__TRY IT__
The answer must be every line of the data that holds the word "strmap".
RECORDS SUPPLIED START
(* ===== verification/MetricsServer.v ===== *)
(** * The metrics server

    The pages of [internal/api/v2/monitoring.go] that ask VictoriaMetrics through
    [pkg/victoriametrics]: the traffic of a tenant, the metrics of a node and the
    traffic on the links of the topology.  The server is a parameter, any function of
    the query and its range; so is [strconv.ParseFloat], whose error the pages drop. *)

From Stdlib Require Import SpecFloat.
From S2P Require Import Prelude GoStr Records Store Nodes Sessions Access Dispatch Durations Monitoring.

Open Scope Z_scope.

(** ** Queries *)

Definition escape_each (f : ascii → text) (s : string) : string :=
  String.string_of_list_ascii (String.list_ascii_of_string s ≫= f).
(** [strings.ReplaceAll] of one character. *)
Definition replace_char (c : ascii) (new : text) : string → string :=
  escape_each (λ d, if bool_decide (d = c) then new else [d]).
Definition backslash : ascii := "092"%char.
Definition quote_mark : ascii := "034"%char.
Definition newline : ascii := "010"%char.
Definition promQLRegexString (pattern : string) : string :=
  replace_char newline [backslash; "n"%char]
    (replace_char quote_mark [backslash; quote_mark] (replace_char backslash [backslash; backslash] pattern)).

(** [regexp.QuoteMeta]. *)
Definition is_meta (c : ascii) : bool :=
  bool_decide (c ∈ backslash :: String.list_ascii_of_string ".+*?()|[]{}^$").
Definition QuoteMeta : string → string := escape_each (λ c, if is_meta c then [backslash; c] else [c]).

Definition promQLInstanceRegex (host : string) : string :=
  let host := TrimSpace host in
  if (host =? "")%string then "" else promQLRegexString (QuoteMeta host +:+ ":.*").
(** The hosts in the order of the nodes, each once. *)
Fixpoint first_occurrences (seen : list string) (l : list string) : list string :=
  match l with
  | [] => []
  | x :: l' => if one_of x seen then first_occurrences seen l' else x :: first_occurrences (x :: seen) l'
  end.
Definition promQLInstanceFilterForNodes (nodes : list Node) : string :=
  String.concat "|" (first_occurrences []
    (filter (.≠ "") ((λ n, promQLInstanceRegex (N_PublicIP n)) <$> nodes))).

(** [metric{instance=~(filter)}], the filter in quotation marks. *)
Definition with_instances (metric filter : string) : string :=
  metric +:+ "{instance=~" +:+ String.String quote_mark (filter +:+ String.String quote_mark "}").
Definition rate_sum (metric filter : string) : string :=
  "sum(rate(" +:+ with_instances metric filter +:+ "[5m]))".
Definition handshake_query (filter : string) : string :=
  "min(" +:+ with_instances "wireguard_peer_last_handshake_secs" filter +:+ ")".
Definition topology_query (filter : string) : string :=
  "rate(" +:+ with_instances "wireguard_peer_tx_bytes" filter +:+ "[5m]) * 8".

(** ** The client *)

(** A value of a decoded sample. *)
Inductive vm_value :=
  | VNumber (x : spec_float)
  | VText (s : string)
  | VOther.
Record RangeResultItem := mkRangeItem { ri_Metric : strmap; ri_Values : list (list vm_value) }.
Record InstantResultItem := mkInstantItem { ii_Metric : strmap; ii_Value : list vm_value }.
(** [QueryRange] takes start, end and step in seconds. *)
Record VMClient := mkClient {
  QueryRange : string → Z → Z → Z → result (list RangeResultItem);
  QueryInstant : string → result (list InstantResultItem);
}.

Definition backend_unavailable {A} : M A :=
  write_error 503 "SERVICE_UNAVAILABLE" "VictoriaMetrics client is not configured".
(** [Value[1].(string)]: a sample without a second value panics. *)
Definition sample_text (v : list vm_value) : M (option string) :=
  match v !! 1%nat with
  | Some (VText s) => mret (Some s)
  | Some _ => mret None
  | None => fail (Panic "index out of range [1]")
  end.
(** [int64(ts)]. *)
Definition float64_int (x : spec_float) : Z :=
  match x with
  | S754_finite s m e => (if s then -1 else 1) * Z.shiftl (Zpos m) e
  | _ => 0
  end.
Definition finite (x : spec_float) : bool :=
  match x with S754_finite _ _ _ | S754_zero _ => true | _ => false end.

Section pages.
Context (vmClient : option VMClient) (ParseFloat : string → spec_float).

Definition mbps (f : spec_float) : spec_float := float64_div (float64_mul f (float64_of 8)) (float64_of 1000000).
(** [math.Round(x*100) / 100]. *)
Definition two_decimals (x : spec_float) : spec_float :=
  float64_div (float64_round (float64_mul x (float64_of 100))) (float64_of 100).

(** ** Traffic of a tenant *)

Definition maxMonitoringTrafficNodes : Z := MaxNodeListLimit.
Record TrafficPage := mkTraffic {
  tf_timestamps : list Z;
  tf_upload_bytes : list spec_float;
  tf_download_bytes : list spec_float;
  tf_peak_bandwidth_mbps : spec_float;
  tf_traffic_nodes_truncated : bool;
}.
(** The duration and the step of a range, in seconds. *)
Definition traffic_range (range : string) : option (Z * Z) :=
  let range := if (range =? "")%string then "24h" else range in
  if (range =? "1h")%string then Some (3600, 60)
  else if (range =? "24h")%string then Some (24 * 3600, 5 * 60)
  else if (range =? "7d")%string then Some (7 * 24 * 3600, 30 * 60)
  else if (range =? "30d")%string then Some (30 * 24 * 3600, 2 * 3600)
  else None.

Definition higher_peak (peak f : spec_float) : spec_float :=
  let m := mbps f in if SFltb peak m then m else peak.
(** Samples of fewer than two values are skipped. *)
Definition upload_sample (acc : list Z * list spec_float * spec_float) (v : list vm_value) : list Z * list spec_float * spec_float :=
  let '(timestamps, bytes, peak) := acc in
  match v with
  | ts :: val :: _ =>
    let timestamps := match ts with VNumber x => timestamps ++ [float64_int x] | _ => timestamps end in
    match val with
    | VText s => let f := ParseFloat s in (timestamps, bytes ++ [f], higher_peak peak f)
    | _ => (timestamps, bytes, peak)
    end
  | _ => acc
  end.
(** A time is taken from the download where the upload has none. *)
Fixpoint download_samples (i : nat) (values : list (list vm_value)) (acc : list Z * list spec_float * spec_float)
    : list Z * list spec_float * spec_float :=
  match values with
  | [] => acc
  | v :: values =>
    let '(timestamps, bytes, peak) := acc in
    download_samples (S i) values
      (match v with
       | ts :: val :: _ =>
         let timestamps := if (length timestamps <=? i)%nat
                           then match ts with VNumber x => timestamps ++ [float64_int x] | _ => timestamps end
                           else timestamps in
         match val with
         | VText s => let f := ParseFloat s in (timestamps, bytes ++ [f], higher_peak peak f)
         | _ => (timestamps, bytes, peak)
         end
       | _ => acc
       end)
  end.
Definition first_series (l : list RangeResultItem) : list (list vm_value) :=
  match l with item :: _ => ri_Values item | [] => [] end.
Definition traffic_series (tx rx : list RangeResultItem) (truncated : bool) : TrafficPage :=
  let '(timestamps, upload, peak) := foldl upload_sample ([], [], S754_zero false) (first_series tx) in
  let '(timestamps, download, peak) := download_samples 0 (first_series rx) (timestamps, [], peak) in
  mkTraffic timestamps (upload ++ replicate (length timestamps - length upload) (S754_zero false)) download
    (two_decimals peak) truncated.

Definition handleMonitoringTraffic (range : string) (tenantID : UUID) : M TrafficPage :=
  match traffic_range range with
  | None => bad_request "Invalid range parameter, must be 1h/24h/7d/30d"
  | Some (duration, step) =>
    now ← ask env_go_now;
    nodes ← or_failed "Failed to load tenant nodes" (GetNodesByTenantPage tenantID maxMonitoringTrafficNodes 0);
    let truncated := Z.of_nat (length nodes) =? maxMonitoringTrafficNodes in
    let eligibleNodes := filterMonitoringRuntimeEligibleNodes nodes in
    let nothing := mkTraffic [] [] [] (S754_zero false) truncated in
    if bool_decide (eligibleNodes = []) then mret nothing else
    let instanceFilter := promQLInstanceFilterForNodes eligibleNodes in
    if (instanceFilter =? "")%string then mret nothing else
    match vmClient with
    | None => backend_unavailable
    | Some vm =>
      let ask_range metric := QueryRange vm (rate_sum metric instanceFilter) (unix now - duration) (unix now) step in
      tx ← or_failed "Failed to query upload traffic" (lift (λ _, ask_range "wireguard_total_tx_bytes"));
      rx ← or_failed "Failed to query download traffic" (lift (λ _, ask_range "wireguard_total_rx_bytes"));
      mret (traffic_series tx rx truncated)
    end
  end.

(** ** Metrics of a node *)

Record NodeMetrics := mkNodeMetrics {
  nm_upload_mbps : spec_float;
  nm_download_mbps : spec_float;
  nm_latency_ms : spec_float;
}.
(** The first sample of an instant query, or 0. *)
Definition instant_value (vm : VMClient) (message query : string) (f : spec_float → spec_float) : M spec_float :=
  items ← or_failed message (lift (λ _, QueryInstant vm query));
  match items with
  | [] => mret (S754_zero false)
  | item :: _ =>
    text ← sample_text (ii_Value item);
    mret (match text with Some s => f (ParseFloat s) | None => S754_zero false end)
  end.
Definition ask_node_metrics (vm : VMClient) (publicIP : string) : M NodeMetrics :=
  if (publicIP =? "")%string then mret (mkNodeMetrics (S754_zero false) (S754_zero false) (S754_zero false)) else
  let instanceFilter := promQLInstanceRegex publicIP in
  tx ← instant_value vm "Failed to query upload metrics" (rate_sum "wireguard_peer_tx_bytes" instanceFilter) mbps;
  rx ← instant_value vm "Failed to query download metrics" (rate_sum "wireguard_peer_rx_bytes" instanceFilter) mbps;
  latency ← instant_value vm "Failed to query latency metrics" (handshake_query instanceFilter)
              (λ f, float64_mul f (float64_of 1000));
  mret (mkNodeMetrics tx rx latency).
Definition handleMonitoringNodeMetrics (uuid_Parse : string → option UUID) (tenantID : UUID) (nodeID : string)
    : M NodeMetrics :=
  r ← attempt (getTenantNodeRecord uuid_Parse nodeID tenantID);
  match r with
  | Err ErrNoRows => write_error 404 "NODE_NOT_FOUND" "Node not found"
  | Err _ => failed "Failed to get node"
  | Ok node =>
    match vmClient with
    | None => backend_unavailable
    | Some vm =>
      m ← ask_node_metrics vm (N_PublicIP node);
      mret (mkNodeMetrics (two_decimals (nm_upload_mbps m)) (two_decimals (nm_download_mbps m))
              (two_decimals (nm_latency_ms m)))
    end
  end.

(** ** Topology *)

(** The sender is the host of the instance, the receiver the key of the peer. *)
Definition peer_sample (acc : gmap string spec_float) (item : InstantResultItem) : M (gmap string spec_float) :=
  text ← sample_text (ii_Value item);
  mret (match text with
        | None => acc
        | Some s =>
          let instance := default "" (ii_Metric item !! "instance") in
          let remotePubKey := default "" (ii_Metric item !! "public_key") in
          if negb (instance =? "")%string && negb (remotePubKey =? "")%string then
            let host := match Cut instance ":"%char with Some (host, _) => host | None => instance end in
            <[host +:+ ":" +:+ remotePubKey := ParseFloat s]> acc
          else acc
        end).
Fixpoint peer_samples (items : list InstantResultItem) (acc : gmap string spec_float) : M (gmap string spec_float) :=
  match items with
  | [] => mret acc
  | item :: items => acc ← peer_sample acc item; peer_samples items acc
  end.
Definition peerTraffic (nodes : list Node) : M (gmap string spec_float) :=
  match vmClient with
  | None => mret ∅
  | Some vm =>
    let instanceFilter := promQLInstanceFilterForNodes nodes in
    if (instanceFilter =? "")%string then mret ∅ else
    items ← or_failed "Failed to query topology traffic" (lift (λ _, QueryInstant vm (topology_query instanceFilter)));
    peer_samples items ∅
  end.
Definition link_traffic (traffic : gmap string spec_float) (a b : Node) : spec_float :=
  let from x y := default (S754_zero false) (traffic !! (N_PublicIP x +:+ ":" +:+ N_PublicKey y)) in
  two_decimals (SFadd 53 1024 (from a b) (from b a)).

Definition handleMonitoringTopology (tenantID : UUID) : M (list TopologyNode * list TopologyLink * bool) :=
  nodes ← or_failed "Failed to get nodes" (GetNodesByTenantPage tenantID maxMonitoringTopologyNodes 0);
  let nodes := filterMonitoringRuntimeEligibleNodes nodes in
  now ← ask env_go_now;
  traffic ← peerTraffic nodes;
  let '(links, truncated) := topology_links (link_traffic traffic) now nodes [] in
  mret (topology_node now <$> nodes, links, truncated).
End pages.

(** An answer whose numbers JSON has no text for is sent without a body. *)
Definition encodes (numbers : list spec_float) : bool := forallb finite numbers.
RECORDS SUPPLIED END
RECORDS SUPPLIED START
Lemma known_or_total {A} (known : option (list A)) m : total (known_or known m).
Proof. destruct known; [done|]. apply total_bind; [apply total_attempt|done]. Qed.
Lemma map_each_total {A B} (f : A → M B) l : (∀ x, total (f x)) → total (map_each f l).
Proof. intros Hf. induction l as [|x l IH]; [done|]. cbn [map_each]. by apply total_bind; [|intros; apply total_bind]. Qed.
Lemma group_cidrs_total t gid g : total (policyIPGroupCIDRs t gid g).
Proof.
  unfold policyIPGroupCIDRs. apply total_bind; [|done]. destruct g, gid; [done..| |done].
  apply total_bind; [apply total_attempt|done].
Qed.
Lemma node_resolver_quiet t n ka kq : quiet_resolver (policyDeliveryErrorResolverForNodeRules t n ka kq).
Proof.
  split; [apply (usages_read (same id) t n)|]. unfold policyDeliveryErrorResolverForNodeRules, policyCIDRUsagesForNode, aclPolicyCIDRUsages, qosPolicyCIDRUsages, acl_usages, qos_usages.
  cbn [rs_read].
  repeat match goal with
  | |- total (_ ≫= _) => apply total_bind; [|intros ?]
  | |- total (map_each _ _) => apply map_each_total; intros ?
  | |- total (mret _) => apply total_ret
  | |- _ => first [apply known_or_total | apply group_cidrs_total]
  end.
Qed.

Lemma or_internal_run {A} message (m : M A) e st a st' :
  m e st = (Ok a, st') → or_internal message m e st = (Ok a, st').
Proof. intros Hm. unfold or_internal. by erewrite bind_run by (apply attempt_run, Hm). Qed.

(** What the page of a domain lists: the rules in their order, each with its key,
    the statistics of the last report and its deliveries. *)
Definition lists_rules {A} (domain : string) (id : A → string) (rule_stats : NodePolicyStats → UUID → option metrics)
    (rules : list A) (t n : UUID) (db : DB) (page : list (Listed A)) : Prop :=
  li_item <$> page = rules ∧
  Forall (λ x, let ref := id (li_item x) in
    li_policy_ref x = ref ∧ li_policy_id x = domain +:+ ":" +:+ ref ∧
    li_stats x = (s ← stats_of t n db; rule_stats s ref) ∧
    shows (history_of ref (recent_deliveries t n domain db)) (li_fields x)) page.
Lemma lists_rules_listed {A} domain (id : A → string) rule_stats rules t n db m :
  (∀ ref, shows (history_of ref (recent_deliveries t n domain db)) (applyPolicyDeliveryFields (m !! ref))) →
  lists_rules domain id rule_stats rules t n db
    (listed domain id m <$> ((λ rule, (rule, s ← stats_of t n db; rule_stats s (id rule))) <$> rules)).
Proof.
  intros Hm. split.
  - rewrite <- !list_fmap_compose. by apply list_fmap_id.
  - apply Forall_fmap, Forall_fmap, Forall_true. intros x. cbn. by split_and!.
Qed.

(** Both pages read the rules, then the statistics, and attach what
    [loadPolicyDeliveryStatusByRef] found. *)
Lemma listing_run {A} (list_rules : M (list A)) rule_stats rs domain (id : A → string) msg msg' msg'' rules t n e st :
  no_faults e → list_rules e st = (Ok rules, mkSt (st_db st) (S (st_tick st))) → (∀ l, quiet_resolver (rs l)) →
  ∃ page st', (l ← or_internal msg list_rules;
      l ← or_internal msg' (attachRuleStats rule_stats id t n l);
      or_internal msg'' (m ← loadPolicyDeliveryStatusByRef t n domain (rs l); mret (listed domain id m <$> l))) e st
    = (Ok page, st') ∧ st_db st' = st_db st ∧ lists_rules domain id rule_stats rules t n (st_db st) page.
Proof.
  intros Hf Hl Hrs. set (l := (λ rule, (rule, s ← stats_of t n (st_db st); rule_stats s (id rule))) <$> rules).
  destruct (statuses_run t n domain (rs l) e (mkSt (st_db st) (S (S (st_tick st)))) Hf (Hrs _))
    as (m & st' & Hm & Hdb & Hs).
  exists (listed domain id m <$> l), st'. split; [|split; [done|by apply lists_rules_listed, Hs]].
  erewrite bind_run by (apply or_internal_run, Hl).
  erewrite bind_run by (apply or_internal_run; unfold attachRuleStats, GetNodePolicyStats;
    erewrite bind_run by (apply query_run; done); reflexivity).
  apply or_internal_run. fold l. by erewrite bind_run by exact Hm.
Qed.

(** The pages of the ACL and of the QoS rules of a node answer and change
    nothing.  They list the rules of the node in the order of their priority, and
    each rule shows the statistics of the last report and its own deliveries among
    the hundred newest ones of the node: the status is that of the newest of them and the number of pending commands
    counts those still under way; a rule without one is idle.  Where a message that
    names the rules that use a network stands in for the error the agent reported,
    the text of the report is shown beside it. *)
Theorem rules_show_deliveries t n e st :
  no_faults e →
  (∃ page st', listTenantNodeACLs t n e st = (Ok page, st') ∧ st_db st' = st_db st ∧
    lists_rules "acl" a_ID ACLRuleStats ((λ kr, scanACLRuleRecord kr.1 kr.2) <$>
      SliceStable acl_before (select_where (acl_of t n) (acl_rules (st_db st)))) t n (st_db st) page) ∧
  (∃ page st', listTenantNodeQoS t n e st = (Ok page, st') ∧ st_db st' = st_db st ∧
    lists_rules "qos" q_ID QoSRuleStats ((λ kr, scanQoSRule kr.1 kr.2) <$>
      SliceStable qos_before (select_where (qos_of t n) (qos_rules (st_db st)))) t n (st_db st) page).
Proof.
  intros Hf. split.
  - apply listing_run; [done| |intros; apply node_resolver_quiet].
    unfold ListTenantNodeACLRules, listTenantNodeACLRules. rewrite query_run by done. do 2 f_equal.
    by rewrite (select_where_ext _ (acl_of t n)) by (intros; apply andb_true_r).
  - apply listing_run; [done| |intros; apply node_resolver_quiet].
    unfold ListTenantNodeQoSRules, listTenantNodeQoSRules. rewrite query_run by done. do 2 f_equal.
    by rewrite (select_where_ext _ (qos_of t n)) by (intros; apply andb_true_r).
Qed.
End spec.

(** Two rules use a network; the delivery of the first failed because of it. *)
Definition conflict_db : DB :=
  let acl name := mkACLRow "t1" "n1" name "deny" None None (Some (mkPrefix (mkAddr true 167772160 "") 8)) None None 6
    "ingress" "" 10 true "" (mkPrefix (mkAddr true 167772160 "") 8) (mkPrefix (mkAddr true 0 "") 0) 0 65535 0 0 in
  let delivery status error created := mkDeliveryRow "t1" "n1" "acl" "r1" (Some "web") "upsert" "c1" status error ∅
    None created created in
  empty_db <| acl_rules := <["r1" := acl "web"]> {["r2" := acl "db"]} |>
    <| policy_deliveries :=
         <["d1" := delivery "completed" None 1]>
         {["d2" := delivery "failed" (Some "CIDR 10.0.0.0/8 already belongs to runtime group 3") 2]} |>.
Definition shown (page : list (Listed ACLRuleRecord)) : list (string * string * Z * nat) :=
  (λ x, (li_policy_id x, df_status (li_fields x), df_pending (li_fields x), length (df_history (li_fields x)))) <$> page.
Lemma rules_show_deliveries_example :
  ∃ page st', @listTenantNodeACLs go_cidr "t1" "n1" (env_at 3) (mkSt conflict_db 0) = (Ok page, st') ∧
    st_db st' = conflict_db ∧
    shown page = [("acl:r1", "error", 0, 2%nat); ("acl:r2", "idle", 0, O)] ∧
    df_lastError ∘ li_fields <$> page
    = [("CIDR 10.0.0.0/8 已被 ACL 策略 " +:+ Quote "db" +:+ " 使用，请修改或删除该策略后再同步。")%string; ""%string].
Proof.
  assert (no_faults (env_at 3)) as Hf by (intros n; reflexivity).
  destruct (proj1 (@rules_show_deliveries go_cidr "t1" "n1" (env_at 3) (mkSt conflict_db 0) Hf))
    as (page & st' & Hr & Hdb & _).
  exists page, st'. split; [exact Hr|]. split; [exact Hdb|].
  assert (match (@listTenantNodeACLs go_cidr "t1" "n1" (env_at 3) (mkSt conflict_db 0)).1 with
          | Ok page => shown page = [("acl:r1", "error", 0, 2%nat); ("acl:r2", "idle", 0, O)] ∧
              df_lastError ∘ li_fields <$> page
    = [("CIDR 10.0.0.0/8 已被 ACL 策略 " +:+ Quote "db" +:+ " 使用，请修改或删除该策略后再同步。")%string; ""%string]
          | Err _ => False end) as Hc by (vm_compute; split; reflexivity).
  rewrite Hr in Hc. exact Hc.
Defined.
RECORDS SUPPLIED END
__ANSWER TO THE EXERCISE__
Record RangeResultItem := mkRangeItem { ri_Metric : strmap; ri_Values : list (list vm_value) }.
Record InstantResultItem := mkInstantItem { ii_Metric : strmap; ii_Value : list vm_value }.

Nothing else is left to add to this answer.